Retirement Homes Struggle to Attract Occupants

Chang Gung retirement village offers homey, comfortable apartments in a campus environment. Photo: Timothy Ferry

Lack of demand stymies a sector that would seemingly be ripe for development in rapidly aging Taiwan.

The Chang Gung Health and Cultural Village retirement facility has the feel of a college campus. Set amid the wooded hills of Taoyuan County, the sprawling complex has numerous sports and leisure facilities, dining halls and restaurants, convenience stores, and activities centers. Fit, active seniors greet visitors with warm smiles and strong handshakes, and many of the village’s outdoor recreational offerings are open to the public to enjoy.

Costs, meanwhile, are surprisingly low, with many residents paying around NT$35,000 per month, including rent, meal plans, and utilities.

Despite these strong attributes, the 2,000-unit facility, affiliated with Chang Gung Memorial Hospital, itself associated with the Formosa Plastics Group, is only half full. Several of the structures originally conceived for the site remain unbuilt – and are unlikely to be constructed. The original planned capacity of 3,800 units has been shelved for now.

The Ruen Fu New Life retirement village, located close to downtown Tamsui, is filled to capacity, but with only 300 rooms is a much smaller complex. And despite having a waiting list, the facility – an investment of the Ruentex Group of Samuel Lin – has no plans for expansion.

Unlike other advanced countries that are likewise seeing surging numbers of elderly, Taiwan is not experiencing a reciprocal rise in senior housing. According to figures from the Ministry of Health and Welfare, as of 2016 there were slightly more than 61,000 living units in Taiwan for seniors, but only 47,000 were occupied – an occupancy rate of 77%.

Ruen Fu’s Chairman Chang enjoys a meal at the retirement home he oversees. Photo: Timothy Ferry

Most experts agree that cultural notions of filial piety tend to deter seniors and their families from considering retirement homes as an option. “In Chinese culture, even today, it is generally not considered respectful to send elderly relatives to retirement homes or other places where they may feel abandoned,” says Chang Tzu-ching, chairman of Ruen Fu Newlife Corp.
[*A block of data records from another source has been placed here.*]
(* ===== verification/FsData.v ===== *)
(** * The contents of a file: readi and writei

    A file is a sequence of bytes.  [writei] of kernel/fs.c replaces a range of it and
    makes it longer, [readi] copies a range out; both go block by block through
    [bmap], from or to kernel memory or the memory of a process. *)

From S2P Require Import Prelude Riscv Spinlock Mem CString Sleeplock Kalloc Vm VmProofs VmUser VmCopy Block BufCache.
From S2P Require Import TxnDisk Console Fs FsBlocks FsInode FsFile.

(** ** Bytes of a block *)

Lemma length_splice l : forall d o, length (splice d o l) = length d.
Proof. induction l as [| b l IH]; intros d o; cbn; [done |]. by rewrite IH, length_updZ. Qed.

Lemma nthZ_splice l : forall d o i,
  0 <= o -> o + Z.of_nat (length l) <= Z.of_nat (length d) ->
  nthZ 0 (splice d o l) i = if decide (o <= i < o + Z.of_nat (length l)) then nthZ 0 l (i - o) else nthZ 0 d i.
Proof.
  induction l as [| b l IH]; intros d o i Ho Hl; cbn [splice length] in *.
  { by rewrite decide_False by lia. }
  rewrite IH by (rewrite ?length_updZ; lia). destruct (decide (i = o)) as [-> | Hne].
  - rewrite decide_False, decide_True by lia. rewrite nthZ_updZ_eq by lia. by rewrite Z.sub_diag.
  - destruct (decide (o + 1 <= i < _)).
    + rewrite decide_True by lia. rewrite nthZ_cons by lia. f_equal. lia.
    + rewrite decide_False by lia. by apply nthZ_updZ_ne.
Qed.

Lemma nthZ_app {A} (d : A) a b i :
  nthZ d (a ++ b) i = if i <? Z.of_nat (length a) then nthZ d a i else nthZ d b (i - Z.of_nat (length a)).
Proof.
  unfold nthZ. destruct (i <? Z.of_nat (length a)) eqn:E; zbool.
  - case_if; zbool; [done |]. apply app_nth1. lia.
  - replace (i <? 0) with false by lia. replace (_ <? 0) with false by lia. rewrite app_nth2 by lia. f_equal. lia.
Qed.

(** ** A block of the file is written *)

Section views.
Context (lo hi : Z) (sb : superblock) (d : dinode) (look : Z -> bytes) (a : Z) (x : bytes).
Hypothesis S : sb_ok lo hi sb.
Hypothesis F : file_ok sb d look.
Hypothesis N : ~ bmap_block sb a.
Hypothesis I : ind_addr d <> 0 -> a <> ind_addr d.

Lemma baddr_upd bn : baddr d (bupd look a x) bn = baddr d look bn.
Proof.
  unfold baddr. case_if; [done |]. case_if; [done |]. zbool. rewrite bupd_ne; [done |]. intros Ea. by apply I.
Qed.

Lemma data_block_upd b : length x = 1024%nat -> data_block sb look b -> data_block sb (bupd look a x) b.
Proof.
  intros Hx [H1 H2 H3]. split; [done | by rewrite (used_bupd lo hi) by (done || lia) |].
  unfold bupd. by case_decide.
Qed.

Lemma file_ok_upd : length x = 1024%nat -> file_ok sb d (bupd look a x).
Proof.
  intros Hx. destruct F as [F1 F2 F3 F4 F5 F6 F7]. split; try done.
  - intros Hne. by apply data_block_upd, F3.
  - intros bn Hbn. rewrite baddr_upd. intros Hne. by apply data_block_upd, F4.
  - intros bn Hbn. rewrite baddr_upd. by apply F5.
  - intros bn bn' Hbn Hbn'. rewrite !baddr_upd. by apply F6.
  - intros bn Hbn. rewrite baddr_upd. by apply F7.
Qed.

Lemma fblock_upd bn :
  fblock d (bupd look a x) bn = if decide (baddr d look bn <> 0 /\ baddr d look bn = a) then x else fblock d look bn.
Proof.
  unfold fblock. rewrite baddr_upd. destruct (baddr d look bn =? 0) eqn:E; zbool.
  - by rewrite decide_False by tauto.
  - unfold bupd. destruct (decide (baddr d look bn = a)) as [Ea | Ea].
    + by rewrite decide_True by done.
    + by rewrite decide_False by tauto.
Qed.
End views.
(** Replace entry [p] by one with the same pid, or with pid 0. *)
Lemma ptab_upd next l p q :
  ptab next l -> p_pid q = p_pid (nthZ proc0 l p) \/ p_pid q = 0 -> (p_state q = UNUSED -> p_pid q = 0) ->
  ptab next (updZ l p q).
Proof.
  intros [H1 H2 H3 H4 H5] Hpid Hst. destruct (decide (0 <= p < Z.of_nat (length l))) as [Hp |]; [| by rewrite updZ_out].
  split; [by rewrite length_updZ | done | | |].
  - intros j. rewrite nthZ_updZ by done. case_if; [| done]. destruct Hpid as [-> | ->]; [done | lia].
  - intros j. rewrite nthZ_updZ by done. case_if; auto.
  - intros a b. rewrite !nthZ_updZ by done. destruct (a =? p) eqn:Ea, (b =? p) eqn:Eb; zbool; subst; try done; auto.
    + intros E Hne. destruct Hpid as [Hp' | Hp']; [| done]. rewrite Hp' in E, Hne. by apply H5.
    + intros E Hne. destruct Hpid as [Hp' | Hp']; [rewrite Hp' in E; by apply H5 | congruence].
Qed.

Lemma ptab_harmless next l p f : ptab next l -> harmless f -> ptab next (updZ l p (f (nthZ proc0 l p))).
Proof.
  intros H Hf. destruct (Hf (nthZ proc0 l p)) as [E Hs]. apply ptab_upd; [done | by left |].
  intros Hu. rewrite E. apply (pt_unused _ _ H). auto.
Qed.
(** With only its own lock held, and no longer RUNNING, a process switches. *)
Lemma sched_switches s p :
  r_cur s = p -> r_held s = {[plock p]} -> p_state (pat s p) <> RUNNING -> sched (ksleep 0) s = Asleep 0 s.
Proof.
  intros Hcur Hh Hst. unfold sched, myproc, get_proc, kbind, kgets, is_state. rewrite Hcur, Hh.
  rewrite bool_decide_true, size_singleton by set_solver. cbn [negb Z.of_nat Pos.of_succ_nat Z.eqb Pos.eqb].
  rewrite bool_decide_false by done. by rewrite bool_decide_false by set_solver.
Qed.

(** A sleeper that [reparent] may have woken is RUNNABLE after [wakeup]. *)
Lemma wakeup_after me c c' j q q' r :
  j <> me -> p_state q = SLEEPING -> p_chan q = c -> maybe_woken me c' j q q' ->
  r = q' \/ (exists x, r = set_parent x q') -> p_state (woken_entry me c j r) = RUNNABLE.
Proof.
  intros Hj Hs Hc Hq Hr. assert (Hsr : p_state r = p_state q' /\ p_chan r = p_chan q') by (by destruct Hr as [-> | [x ->]]).
  destruct Hsr as [Hsr Hcr]. unfold woken_entry. case_decide as Hw; [done |]. rewrite Hsr.
  destruct Hq as [-> | [_ ->]]; [| done]. exfalso. apply Hw. split_and!; [done | by rewrite Hsr | by rewrite Hcr].
Qed.

(** [exit] from [acquire(&wait_lock)] on, without its last [panic]. *)
Definition exit_rest (p status : Z) : K (prs F) unit :=
  zoom (acquire wait_lock) >>
  reparent p >>
  q <- get_proc p ;;
  wakeup (proc_chan (p_parent q)) >>
  zoom (acquire (plock p)) >>
  upd_proc p (set_xstate status) >>
  upd_proc p (set_state ZOMBIE) >>
  zoom (release wait_lock) >>
  sched (ksleep 0) >>
  kpanic "zombie exit".
(* ===== verification/VirtioProofs.v ===== *)
(** * The disk driver and the device implement the block transfer

    Any number of processes call [virtio_disk_rw], each on a buffer of its
    own, while the device takes requests from the available ring, serves
    them in any order, and interrupts.  The critical sections of the driver
    (they hold [vdisk_lock]) are steps.  The abstract system knows only
    blocks, buffers and requests, and moves a block in one step: the
    contract the buffer cache relies on. *)

From stdpp Require Import functions.
From S2P Require Import Prelude Riscv Spinlock Sleeplock Block Kalloc Keeps Ring Virtio.

(** ** The device

    What the driver relies on in the virtio specification (sections 2.7 and
    5.2.6): the device fetches chain heads from the available ring in order;
    it reads the request header through the first descriptor, moves the data
    between the sectors and the second, writes the status through the third
    and puts the head into the used ring.  How a device does that is a
    parameter, [serve]. *)

Record vdev := Vdev {
  dv_media : gmap Z bytes;    (* 512-byte sectors *)
  dv_seen : Z;                (* available entries fetched so far *)
  dv_pend : list Z;           (* heads fetched and not served yet *)
}.

Definition zero_sector : bytes := replicate 512 0.
Definition sector (m : gmap Z bytes) (s : Z) : bytes := default zero_sector (m !! s).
As a result Ruen Fu’s plans initially met with a great deal of public skepticism when it opened in 1996, says Chang, “but now a lot of retirees realize that they can get a better quality of life here.”

Still, “there is not really a large demand for this kind of housing,” says Kevin S. Yeh, Chang Gung’s head of marketing.

Many of the seniors who have taken up residence in retirement villages are without close family members in Taiwan, and Chang Gung reports that up to 40% of its residents actually lived abroad for most of their lives, most in the United States, before returning to the far cheaper environs of Taiwan, with its low-cost medical system and cheaper care.

Ruen Fu’s chairman notes that the lack of affordable land and human resources are also major obstacles for expansion of the retirement-home sector. “We do not plan to expand our capacity at this time, until we can secure the right locations and the right staff,” the company noted in written correspondence.

Further, unlike the United States where elder care is big business, rates in Taiwan are capped by government regulators. Both Ruen Fu and Chang Gung note that despite their businesses being run as for-profit entities, neither has ever turned a profit and they are both supported by the respective industrial conglomerates that founded them.

Nevertheless, those in the industry are guardedly optimistic about the future. “People are getting old and need the care,” says Chang Gung’s Yeh. “Since family members don’t have the ability or skill to care for them, in the future there will be more demand for many diverse systems of care for the elderly.”